Foreign insolvency judgments in South Africa
At a glance
- The recent decision by the full bench of the Gauteng Division of the High Court in Ellison v Breytenbach N.O and Another (A278/2022) [2025] ZAGPPHC 565 (5 June 2025) sheds light on how South African courts handle the recognition of foreign insolvency judgments.
- The appellant was declared bankrupt in the UK in 2000 (UK bankruptcy order). The trustee appointed in the UK, along with a South African trustee, sought recognition of the UK bankruptcy order in South Africa to administer these assets.
- The High Court granted an order recognising the UK bankruptcy order, which was later challenged on appeal to the full bench of the Gauteng Division of the High Court, where the appellant argued that the High Court order effectively amounted to a new South African insolvency order.
- The full bench clarified that the High Court order did not create a new insolvency proceeding in South Africa but merely recognised the UK bankruptcy order based on common law principles and judicial discretion, and which order remained valid and binding, as the Appellant had not been rehabilitated in the UK.
Background
Clive Malcom Ellison, the appellant, was declared bankrupt in the UK in 2000 (UK bankruptcy order). It was later discovered that he owned property in Pretoria, which formed part of his insolvent estate. The trustee appointed in the UK, along with a South African trustee, sought recognition of the UK bankruptcy order in South Africa to administer these assets.
Judge Kollapen granted an order (Kollapen order) recognising the UK bankruptcy order and authorised the South African trustee to manage Ellison’s assets “as if a local sequestration order had been issued”. That is, the Kollapen order entitled the South African trustee to administer the assets of Ellison within South Africa in terms of the South African Insolvency Act 24 of 1936 (Insolvency Act). Ellison later challenged this interpretation on appeal to the full bench of the Gauteng Division of the High Court, arguing that the Kollapen order effectively amounted to a new South African insolvency order.

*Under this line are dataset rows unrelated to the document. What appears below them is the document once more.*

(** The relation after the cycle, from the result of the steps of the core. *)
Lemma next_rel d0 d1 d' :
  core_result c s d0 d1 →
  d_n d0 = Zi n → d_n d' = d_n d1 → d_val d' = d_val d1 → d_prio d' = tx_priority s' →
  (∀ i, (i < n)%nat → d_st d' (Zi i) = abs_st (txt_curr_state (txt s' i))) →
  (∀ i, (i < n)%nat → same_words d' s' i) → tx_rel d' s' m'.
Proof using Hn Hok Hacc Hrel.
  intros Hr Hn0 Hn' Hv Hp Hs Hm. destruct Hrel as [Hinv Hc _]. constructor; [|constructor|done].
  - by apply ctl_inv_next.
  - by rewrite Hn', (co_n _ _ _ _ Hr).
  - done.
  - done.
  - intros Hco Hnl Hf. rewrite Hv. apply (co_val _ _ _ _ Hr Hco Hnl).
    destruct (all_failed c) eqn:E; [|done]. unfold m', mon_next in Hf. simpl in Hf. rewrite E in Hf. lia.
  - intros i Hi _. by apply Hm.
Qed.

(** Without a command the buffers are as the protocol control leaves them. *)
Lemma hw_is_next i : m_cmd m = None → (i < n)%nat → txt_curr_state (txt s' i) = hw_next c s i.
Proof using Hn Hok Hacc Hrel.
  intros Hcm Hi. destruct Hrel as [Hinv _ _]. unfold s'. rewrite (txt_next n Hn c s m) by done.
  unfold sw_cmd, cmd_bit. by rewrite Hcm.
Qed.

(** A command and the protocol control never act on the same buffer. *)
Lemma command_next v i :
  m_cmd m = Some v → cmd_target d v → (i < n)%nat →
  command v (Zi i) (abs_st (hw_next c s i)) = abs_st (txt_curr_state (txt s' i)).
Proof using Hn Hok Hacc Hrel.
  intros Hcm Ht Hi. destruct Hrel as [Hinv Hc _]. unfold s'. rewrite (txt_next n Hn c s m) by done.
  unfold sw_cmd, cmd_bit, hw_next, command. rewrite Hcm. rewrite !(andb_comm _ (Z.testbit v (Zi i + 8))).
  destruct (ci_plain _ _ _ Hinv i Hi) as [(Ha & Hb & Hp) _ _ _ _].
  destruct (Z.testbit v (Zi i + 8)) eqn:Hbit; simpl; [|done].
  assert (Hst : d_st d (Zi i) ≠ Rdy ∧ d_st d (Zi i) ≠ Tran)
    by (apply Ht; [rewrite (cr_n _ _ _ Hc); lia|done]).
  rewrite (cr_st _ _ _ Hc i Hi) in Hst. destruct Hst as [Hs1 Hs2].
  destruct (txt_curr_state (txt s i)); try done; simpl in *; by repeat case_match.
Qed.

(** What a cycle does: its accesses are answered, the frames sent are those presented. *)
Definition cycle_result (d' : txdev) : Prop :=
  dev_run base d (cmd_event m ++ now_event c) d' ∧ tx_rel d' s' m' ∧
  frame_view <$> d_sent d' = (frame_view <$> d_sent d) ++ sent_now c s ∧
  (failed_now c s = false → d_failed d = false → d_failed d' = false).

Lemma core_rel_moves d0 : core_rel d0 s m → ∃ d1, core_result c s d0 d1.
Proof using Hn Hok Hrel. intros Hc. exact (core_moves c s m (tr_inv _ _ _ Hrel) Hok d0 Hc). Qed.
Lemma image_in_buf n cf buf fd :
  len cf <= 64 → Forall (λ p, in_buf (mem_base (priv n)) buf (fst p)) (stores (frame_image n cf buf fd)).
Proof.
  intros Hl. pose proof (nwords_bounds (len cf)). unfold frame_image. cbn [stores].
  assert (Hoff : ∀ off, 0 <= off < 0x100 → in_buf (mem_base (priv n)) buf (txtb_at n buf off)).
  { intros off ?. by exists off. }
  do 2 (apply Forall_cons; split; [by apply Hoff|]).
  case_match; [done|]. rewrite stores_fmap. apply Forall_fmap, Forall_forall.
  intros j Hj%elem_of_seqZ. simpl. apply Hoff. unfold CTUCANFD_DATA_1_4_W. lia.
Qed.

Lemma image_frame n skb buf mem :
  sendable (skb_cf skb) (skb_canfd skb) →
  mem_frame (mem_base (priv n))
    (mem_stores (stores (frame_image n (skb_cf skb) buf (skb_canfd skb))) mem) buf = frame_words skb.
Proof.
  intros Hse. destruct (image_words n _ buf _ Hse) as (Hf & Hi & Hd).
  set (l := stores _) in *.
  assert (Hl : ∀ a w, mem_read a l = Some w → mem_stores l mem a = w).
  { intros a w E. by rewrite mem_stores_read, E. }
  clearbody l. unfold mem_frame. unfold txtb_at, reg_at in *. rewrite (Hl _ _ Hf), (Hl _ _ Hi).
  unfold frame_words, sent_words. f_equal. rewrite <- (sent_payload_ffw _ _) by done.
  apply list_fmap_ext. intros i j Hj. apply lookup_seqZ in Hj as [-> ?]. apply Hl, Hd. lia.
Qed.

(** *** The invariant *)

Lemma head_slot n :
  ring_wf n → ring_pow2 n → 0 <= ring_used n →
  head_buf n = slot (ntxbufs (priv n)) (txb_tail (priv n)) (ring_used n).
Proof.
  intros Hwf Hp Hu. unfold head_buf, slot. rewrite <- (u32_mod_divide _ (_ + _)) by done.
  unfold ring_used, s32 in *. set (h := txb_head (priv n)) in *. set (t := txb_tail (priv n)) in *.
  pose proof (u32_range (h - t)) as [? ?].
  destruct (Z.ltb_spec (u32 (h - t)) (2 ^ 31)); [|lia].
  unfold u32 at 1 2. rewrite Z.add_mod_idemp_r, Zplus_minus by done.
  f_equal. symmetry. apply u32_small, Hwf.
Qed.

Lemma ring_used_enqueue n :
  0 <= ring_used n < 8 → ring_used (enqueue n) = ring_used n + 1.
Proof.
  unfold ring_used, s32. simpl. set (h := txb_head (priv n)). set (t := txb_tail (priv n)).
  intros Hu. assert (E : u32 (u32 (h + 1) - t) = u32 (u32 (h - t) + 1)).
  { unfold u32. rewrite Zminus_mod_idemp_l, Z.add_mod_idemp_l by done. f_equal. lia. }
  rewrite E. pose proof (u32_range (h - t)) as [? ?].
  destruct (Z.ltb_spec (u32 (h - t)) (2 ^ 31)); [|lia].
  rewrite u32_small by (unfold is_u32; lia).
  by destruct (Z.ltb_spec (u32 (h - t) + 1) (2 ^ 31)); [|lia].
Qed.

Lemma nibble_prio3 p b x : nibble p b = x → 0 <= x < 8 → prio3 p b = x.
Proof.
  intros <- Hx. unfold prio3, nibble in *. set (y := Z.shiftr p (4 * b)) in *.
  change 0x7 with (Z.land 0xF 0x7). rewrite Z.land_assoc. change 0x7 with (Z.ones 3).
  rewrite Z.land_ones by done. by apply Z.mod_small.
Qed.

Definition pend_ok (n : net_device) (d : txdev) (p : option (sk_buff * list (Z * Z))) : Prop :=
  match p with
  | None => True
  | Some (skb, l) =>
      sendable (skb_cf skb) (skb_canfd skb) ∧ ring_used n < ntxbufs (priv n) ∧
      Forall (λ p, in_buf (mem_base (priv n)) (head_buf n) (fst p)) l ∧
      mem_frame (mem_base (priv n)) (mem_stores l (d_mem d)) (head_buf n) = frame_words skb
  end.

Record sinv (y : sys) : Prop := {
  si_wf : ring_wf (y_net y);
  si_pow2 : ring_pow2 (y_net y);
  si_prio : prio_inv (y_net y);
  si_dprio : d_prio (y_dev y) = txb_prio (priv (y_net y));
  si_ring : ∃ f, cinv (mem_base (priv (y_net y))) (ntxbufs (priv (y_net y)))
    (txb_tail (priv (y_net y))) (ring_used (y_net y)) f (y_dev y) (y_enq y);
  si_pend : pend_ok (y_net y) (y_dev y) (y_pend y);
}.

(** A register is no part of a buffer. *)
Lemma reg_outside base N t U r : 0 < N → r < 0x100 → outside base N t U (base + r).
Proof. intros HN Hr k off Hk Hoff. pose proof (slot_range N t k HN). lia. Qed.

(** A word of the next free buffer is no part of a buffer in use. *)
Lemma free_outside base N t U a : U < N → in_buf base (slot N t U) a → outside base N t U a.
Proof.
  intros HU (o & Ho & ->) k off Hk Hoff E.
  assert (slot N t k = slot N t U) as E' by lia. apply slot_inj in E'; lia.
Qed.

(** The next free buffer can be written. *)
Lemma free_accessible base N t U f d enq a :
  cinv base N t U f d enq → U < N → in_buf base (slot N t U) a → accessible base d a = true.
Proof.
  intros Hi HU (o & Ho & ->). unfold accessible.
  replace (base + ((slot N t U + 1) * 0x100 + o) - base) with (o + (slot N t U + 1) * 0x100) by lia.
  rewrite Z.div_add, Z.div_small, Z.add_0_l, Z.add_simpl_r by lia.
  rewrite (ci_free _ _ _ _ _ _ _ Hi) by (pose proof (ci_used _ _ _ _ _ _ _ Hi); lia).
  by rewrite andb_false_r.
Qed.

(** A word written elsewhere does not matter to the frame being written. *)
Lemma pend_ok_reg n d p a v :
  a < mem_base (priv n) + 0x100 → ring_wf n → pend_ok n d p →
  pend_ok n (mkdev (d_n d) (d_st d) (d_prio d)
    (if accessible (mem_base (priv n)) d a then upd (d_mem d) a v else d_mem d)
    (d_sent d) (d_failed d) (d_val d)) p.
Proof.
  intros Ha Hwf. destruct p as [[skb l]|]; [|done]. intros (Hse & Hu & Hl & Hfr). split_and!; try done.
  pose proof (head_buf_range _ Hwf). rewrite <- Hfr. apply mem_frame_ext. intros off Hoff. simpl.
  rewrite !mem_stores_read. case_match; [|done]. by rewrite upd_ne by lia.
Qed.

(** *** The steps keep the invariant *)

Lemma status_of_code v b c :
  Z.land (Z.shiftr v (4 * b)) 0xF = c → txtb_status v b = Z.land c 0x7.
Proof.
  intros <-. unfold txtb_status. rewrite <- Z.land_assoc, Z.mul_comm. done.
Qed.

(** After the rotation the order holds from the second slot on. *)
Lemma rotated_order n i j :
  ring_wf n → prio_inv n → 1 <= i → i < j → j < ntxbufs (priv n) →
  let s := slot (ntxbufs (priv n)) (txb_tail (priv n)) in
  let p := rotate_prio (ntxbufs (priv n)) (txb_prio (priv n)) in
  prio3 p (s j) < prio3 p (s i).
Proof.
  intros Hwf Hinv Hi Hij Hj s p. pose proof (rw_n _ Hwf) as HN.
  assert (E : ∀ k, 1 <= k < ntxbufs (priv n) → prio3 p (s k) = 8 - k).
  { intros k Hk. apply nibble_prio3; [|lia]. unfold p.
    rewrite nibble_rotate by (done || apply slot_range; lia). unfold s, slot.
    replace (txb_tail (priv n) + k) with (txb_tail (priv n) + (k - 1) + 1) by lia.
    rewrite <- mod_pred, Hinv by lia. lia. }
  rewrite !E by lia. lia.
Qed.

Lemma prio_inv_order n i :
  ring_wf n → prio_inv n → 0 <= i < ntxbufs (priv n) →
  prio3 (txb_prio (priv n)) (slot (ntxbufs (priv n)) (txb_tail (priv n)) i) = 7 - i.
Proof. intros Hwf Hinv Hi. pose proof (rw_n _ Hwf). apply nibble_prio3; [by apply Hinv|lia]. Qed.

(** The priorities are rotated: the oldest buffer stays finished. *)
Lemma rotate_run n d d1 f enq :
  ring_wf n → prio_inv n →
  cinv (mem_base (priv n)) (ntxbufs (priv n)) (txb_tail (priv n)) (ring_used n) f d enq → 1 <= f →
  dev_run (mem_base (priv n)) d
    [EvStore (reg_at n CTUCANFD_TX_PRIORITY) (rotate_prio (ntxbufs (priv n)) (txb_prio (priv n)))] d1 →
  (∃ f', f <= f' ∧ cinv (mem_base (priv n)) (ntxbufs (priv n)) (txb_tail (priv n)) (ring_used n) f' d1 enq) ∧
  d_prio d1 = rotate_prio (ntxbufs (priv n)) (txb_prio (priv n)) ∧ d_mem d1 = d_mem d.
Proof.
  intros Hwf Hinv Hi Hf Hrun.
  apply dev_run_cons_inv in Hrun as (d0 & d2 & H0 & E2 & Hrun).
  destruct (cinv_core_steps _ _ _ _ _ _ _ _ H0 Hi) as ((f1 & ? & Hi1) & _ & Hm1).
  unfold dev_ev in E2. unfold reg_at in E2.
  rewrite (proj2 (Z.eqb_neq _ _)), Z.eqb_refl in E2
    by (unfold CTUCANFD_TX_PRIORITY, CTUCANFD_TX_COMMAND; lia).
  assert (Hi2 : cinv (mem_base (priv n)) (ntxbufs (priv n)) (txb_tail (priv n)) (ring_used n) f1 d2 enq).
  { subst d2. apply cinv_prio; [done|]. intros i j ???. pose proof (ci_used _ _ _ _ _ _ _ Hi1).
    apply rotated_order; done || lia. }
  destruct (cinv_core_steps _ _ _ _ _ _ _ _ Hrun Hi2) as ((f3 & ? & Hi3) & Hp3 & Hm3).
  split_and!; [exists f3; split; [lia|done]|by rewrite Hp3, E2|]. by rewrite Hm3, E2.
Qed.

What the full bench decided
The full bench firmly rejected Ellison’s argument. It clarified that the Kollapen order did not create a new insolvency proceeding in South Africa, but merely recognised the UK bankruptcy order and empowered the local South African trustee to act accordingly and in terms of the Insolvency Act. The court emphasised that the original UK bankruptcy order remained valid and binding, as Ellison had not been rehabilitated in the UK.
Legal principles applied
The judgment reaffirmed key principles from earlier cases:
- Ex parte Palmer NO: In re Hahn1993(3) SA 359 (C): This case established that immovable property in South Africa is governed by local law, but a South African court may, for reasons of convenience and comity (mutual respect between legal systems), allow a foreign trustee to administer both movable and immovable assets located in South Africa in terms of the Insolvency Act.
- Lagoon Beach Hotel v Lehane 2016 (3) SA 143 (SA), which endorsed the Palmer dictum: The Supreme Court of Appeal confirmed that recognising a foreign trustee’s authority over South African assets is entirely at the discretion of the local court. This discretion is exercised based on practicality and international co-operation.
Why the Cross-Border Insolvency Act did not feature
Interestingly, none of the parties nor the Court relied on the Cross-Border Insolvency Act. The reason? The act is currently of no practical use because the Department of Justice has not yet designated any countries to which it applies. Without such designation, the act cannot be invoked, leaving courts to rely on common law principles and judicial discretion.
Final outcome
The appeal was dismissed by the full bench, and the original order recognising the UK bankruptcy order remains in force. This case highlights the importance of judicial discretion in cross-border insolvency matters and underscores the importance of common law principles and current limitations of South Africa’s statutory framework.